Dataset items
*-*-*

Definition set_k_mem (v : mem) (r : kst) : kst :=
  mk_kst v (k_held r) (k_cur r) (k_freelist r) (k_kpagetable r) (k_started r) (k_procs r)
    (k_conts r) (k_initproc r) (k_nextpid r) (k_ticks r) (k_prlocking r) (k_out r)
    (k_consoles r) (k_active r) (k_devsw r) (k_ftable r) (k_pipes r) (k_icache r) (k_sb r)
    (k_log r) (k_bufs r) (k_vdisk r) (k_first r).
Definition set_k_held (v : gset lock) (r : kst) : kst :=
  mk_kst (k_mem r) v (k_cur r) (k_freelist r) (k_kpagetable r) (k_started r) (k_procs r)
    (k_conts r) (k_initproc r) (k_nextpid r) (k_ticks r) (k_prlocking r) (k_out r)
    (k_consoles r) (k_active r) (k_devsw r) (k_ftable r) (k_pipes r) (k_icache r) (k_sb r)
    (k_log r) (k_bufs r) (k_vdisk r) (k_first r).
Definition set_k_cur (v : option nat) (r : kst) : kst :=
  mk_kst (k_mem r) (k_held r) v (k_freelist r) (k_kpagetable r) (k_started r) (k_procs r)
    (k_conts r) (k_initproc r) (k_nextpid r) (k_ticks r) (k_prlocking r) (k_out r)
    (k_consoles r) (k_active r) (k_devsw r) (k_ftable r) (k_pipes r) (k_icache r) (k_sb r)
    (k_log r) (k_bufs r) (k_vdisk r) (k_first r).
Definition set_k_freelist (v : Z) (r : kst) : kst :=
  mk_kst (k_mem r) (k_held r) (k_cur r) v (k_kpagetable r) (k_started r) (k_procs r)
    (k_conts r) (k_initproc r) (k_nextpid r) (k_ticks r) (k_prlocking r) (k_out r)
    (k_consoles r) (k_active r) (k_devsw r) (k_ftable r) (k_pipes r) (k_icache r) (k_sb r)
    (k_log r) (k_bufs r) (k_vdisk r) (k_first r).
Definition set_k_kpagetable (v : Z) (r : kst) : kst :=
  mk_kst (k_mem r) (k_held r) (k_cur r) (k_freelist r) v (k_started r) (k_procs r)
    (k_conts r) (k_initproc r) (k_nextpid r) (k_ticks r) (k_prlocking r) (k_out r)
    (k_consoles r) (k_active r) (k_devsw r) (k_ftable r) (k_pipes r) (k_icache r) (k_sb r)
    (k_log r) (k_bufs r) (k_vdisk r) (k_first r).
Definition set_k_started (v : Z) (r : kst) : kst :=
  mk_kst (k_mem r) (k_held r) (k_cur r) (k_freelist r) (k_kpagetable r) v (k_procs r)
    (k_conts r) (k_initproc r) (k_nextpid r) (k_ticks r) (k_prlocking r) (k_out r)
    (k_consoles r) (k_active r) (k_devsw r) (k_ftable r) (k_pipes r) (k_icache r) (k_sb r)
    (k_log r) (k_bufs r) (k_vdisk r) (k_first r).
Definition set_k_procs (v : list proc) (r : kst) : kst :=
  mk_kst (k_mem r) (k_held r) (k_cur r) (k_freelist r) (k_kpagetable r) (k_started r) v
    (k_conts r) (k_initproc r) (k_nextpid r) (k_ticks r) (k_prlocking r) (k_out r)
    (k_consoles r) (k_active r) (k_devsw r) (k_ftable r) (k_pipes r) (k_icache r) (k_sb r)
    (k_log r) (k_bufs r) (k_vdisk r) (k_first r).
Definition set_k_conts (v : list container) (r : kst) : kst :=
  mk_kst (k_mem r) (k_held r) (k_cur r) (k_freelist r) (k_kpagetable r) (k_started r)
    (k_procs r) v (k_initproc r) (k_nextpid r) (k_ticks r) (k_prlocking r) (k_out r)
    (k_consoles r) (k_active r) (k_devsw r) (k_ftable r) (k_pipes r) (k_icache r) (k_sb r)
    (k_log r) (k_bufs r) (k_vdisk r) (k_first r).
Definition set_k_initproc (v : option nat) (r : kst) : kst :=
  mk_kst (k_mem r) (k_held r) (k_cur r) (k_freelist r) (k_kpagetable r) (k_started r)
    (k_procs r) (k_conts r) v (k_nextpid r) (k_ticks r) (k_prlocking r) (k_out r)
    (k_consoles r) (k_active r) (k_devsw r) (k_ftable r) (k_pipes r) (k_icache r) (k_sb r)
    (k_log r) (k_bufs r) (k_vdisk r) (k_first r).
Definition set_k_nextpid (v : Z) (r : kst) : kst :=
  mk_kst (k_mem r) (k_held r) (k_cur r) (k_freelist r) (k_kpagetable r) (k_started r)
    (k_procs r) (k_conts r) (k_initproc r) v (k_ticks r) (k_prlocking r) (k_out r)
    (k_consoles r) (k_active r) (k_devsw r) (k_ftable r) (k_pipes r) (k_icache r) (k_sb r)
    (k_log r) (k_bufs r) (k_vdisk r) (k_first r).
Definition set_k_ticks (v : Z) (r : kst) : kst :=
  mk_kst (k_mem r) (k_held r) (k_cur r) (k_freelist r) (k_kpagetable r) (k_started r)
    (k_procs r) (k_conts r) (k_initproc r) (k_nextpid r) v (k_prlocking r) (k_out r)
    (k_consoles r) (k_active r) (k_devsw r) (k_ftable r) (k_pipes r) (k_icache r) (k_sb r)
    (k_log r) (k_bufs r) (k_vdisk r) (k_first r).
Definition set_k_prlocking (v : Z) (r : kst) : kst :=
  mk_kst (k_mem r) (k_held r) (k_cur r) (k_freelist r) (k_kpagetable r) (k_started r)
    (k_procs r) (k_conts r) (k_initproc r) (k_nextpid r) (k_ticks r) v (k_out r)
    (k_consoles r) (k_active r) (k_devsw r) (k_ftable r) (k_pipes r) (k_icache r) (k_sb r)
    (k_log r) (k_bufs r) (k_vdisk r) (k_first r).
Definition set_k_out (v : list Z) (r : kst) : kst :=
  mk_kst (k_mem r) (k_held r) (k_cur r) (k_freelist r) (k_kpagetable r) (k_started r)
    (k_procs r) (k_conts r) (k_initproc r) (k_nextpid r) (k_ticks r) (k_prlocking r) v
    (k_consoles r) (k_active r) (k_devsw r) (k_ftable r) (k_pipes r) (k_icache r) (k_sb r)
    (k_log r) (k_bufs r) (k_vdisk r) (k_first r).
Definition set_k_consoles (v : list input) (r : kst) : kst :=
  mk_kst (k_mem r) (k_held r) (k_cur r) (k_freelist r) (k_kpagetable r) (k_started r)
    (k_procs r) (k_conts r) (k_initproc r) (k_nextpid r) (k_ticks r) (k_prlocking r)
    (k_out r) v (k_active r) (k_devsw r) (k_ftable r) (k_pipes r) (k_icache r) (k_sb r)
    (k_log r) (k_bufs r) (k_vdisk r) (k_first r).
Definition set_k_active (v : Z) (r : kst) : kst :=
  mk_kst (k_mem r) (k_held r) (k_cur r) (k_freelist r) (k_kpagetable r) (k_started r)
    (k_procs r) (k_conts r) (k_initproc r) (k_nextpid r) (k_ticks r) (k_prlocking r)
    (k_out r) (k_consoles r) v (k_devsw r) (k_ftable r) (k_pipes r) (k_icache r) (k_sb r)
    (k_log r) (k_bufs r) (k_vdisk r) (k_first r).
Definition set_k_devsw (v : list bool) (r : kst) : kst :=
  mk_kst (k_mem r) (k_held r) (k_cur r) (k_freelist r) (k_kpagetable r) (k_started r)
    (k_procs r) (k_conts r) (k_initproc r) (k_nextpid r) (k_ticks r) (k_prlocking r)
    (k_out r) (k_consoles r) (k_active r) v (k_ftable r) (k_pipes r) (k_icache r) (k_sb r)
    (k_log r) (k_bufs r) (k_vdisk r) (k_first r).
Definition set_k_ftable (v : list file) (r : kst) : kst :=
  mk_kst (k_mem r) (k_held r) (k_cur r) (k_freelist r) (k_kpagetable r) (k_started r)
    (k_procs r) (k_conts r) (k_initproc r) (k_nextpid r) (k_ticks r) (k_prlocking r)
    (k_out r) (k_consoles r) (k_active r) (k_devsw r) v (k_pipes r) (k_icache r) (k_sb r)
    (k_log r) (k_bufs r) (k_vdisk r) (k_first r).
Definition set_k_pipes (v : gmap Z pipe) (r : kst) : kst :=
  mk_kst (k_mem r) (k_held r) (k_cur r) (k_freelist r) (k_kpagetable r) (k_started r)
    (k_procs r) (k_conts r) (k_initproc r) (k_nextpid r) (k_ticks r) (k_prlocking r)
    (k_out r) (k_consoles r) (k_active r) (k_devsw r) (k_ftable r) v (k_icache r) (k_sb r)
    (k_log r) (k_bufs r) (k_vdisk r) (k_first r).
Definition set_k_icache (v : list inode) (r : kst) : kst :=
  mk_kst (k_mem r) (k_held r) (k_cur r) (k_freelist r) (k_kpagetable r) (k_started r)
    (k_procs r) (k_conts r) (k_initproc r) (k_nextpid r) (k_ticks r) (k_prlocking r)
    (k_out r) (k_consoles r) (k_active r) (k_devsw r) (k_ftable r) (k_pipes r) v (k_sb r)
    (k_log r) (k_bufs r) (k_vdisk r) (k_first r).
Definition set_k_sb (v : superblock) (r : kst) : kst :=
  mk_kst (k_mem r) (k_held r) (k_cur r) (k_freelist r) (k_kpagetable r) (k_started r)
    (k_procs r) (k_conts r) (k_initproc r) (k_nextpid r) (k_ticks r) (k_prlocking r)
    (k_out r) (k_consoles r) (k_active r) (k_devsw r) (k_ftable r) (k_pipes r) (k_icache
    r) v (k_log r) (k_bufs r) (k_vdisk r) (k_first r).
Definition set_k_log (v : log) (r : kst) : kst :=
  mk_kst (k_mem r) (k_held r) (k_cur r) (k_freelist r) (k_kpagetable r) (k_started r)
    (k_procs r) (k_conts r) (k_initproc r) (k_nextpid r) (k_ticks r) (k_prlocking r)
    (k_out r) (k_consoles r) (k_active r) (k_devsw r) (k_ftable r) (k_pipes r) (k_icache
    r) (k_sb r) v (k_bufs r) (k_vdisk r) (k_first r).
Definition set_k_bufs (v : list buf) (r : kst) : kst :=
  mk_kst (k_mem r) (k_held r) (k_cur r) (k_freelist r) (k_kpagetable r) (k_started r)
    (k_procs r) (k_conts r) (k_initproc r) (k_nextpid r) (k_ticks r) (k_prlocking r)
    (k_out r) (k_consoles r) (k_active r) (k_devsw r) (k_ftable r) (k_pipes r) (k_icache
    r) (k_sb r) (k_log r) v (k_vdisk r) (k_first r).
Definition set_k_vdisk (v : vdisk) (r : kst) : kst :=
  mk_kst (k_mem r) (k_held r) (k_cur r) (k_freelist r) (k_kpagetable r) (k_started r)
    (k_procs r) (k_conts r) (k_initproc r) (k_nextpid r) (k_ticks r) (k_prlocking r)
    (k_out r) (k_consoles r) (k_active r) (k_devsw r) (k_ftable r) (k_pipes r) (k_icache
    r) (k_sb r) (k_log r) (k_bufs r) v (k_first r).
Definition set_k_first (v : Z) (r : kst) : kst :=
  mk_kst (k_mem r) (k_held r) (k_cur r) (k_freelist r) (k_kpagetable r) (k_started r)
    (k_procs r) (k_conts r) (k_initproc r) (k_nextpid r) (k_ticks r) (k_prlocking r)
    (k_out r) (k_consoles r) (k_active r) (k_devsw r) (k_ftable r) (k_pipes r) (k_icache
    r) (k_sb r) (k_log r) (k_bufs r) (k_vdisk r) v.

*-*-*

## EXERCISE DIRECTIONS
Search the entries for the string "option" and copy each line where it occurs.

## WRITTEN RESPONSE
Definition set_k_cur (v : option nat) (r : kst) : kst :=
Definition set_k_initproc (v : option nat) (r : kst) : kst :=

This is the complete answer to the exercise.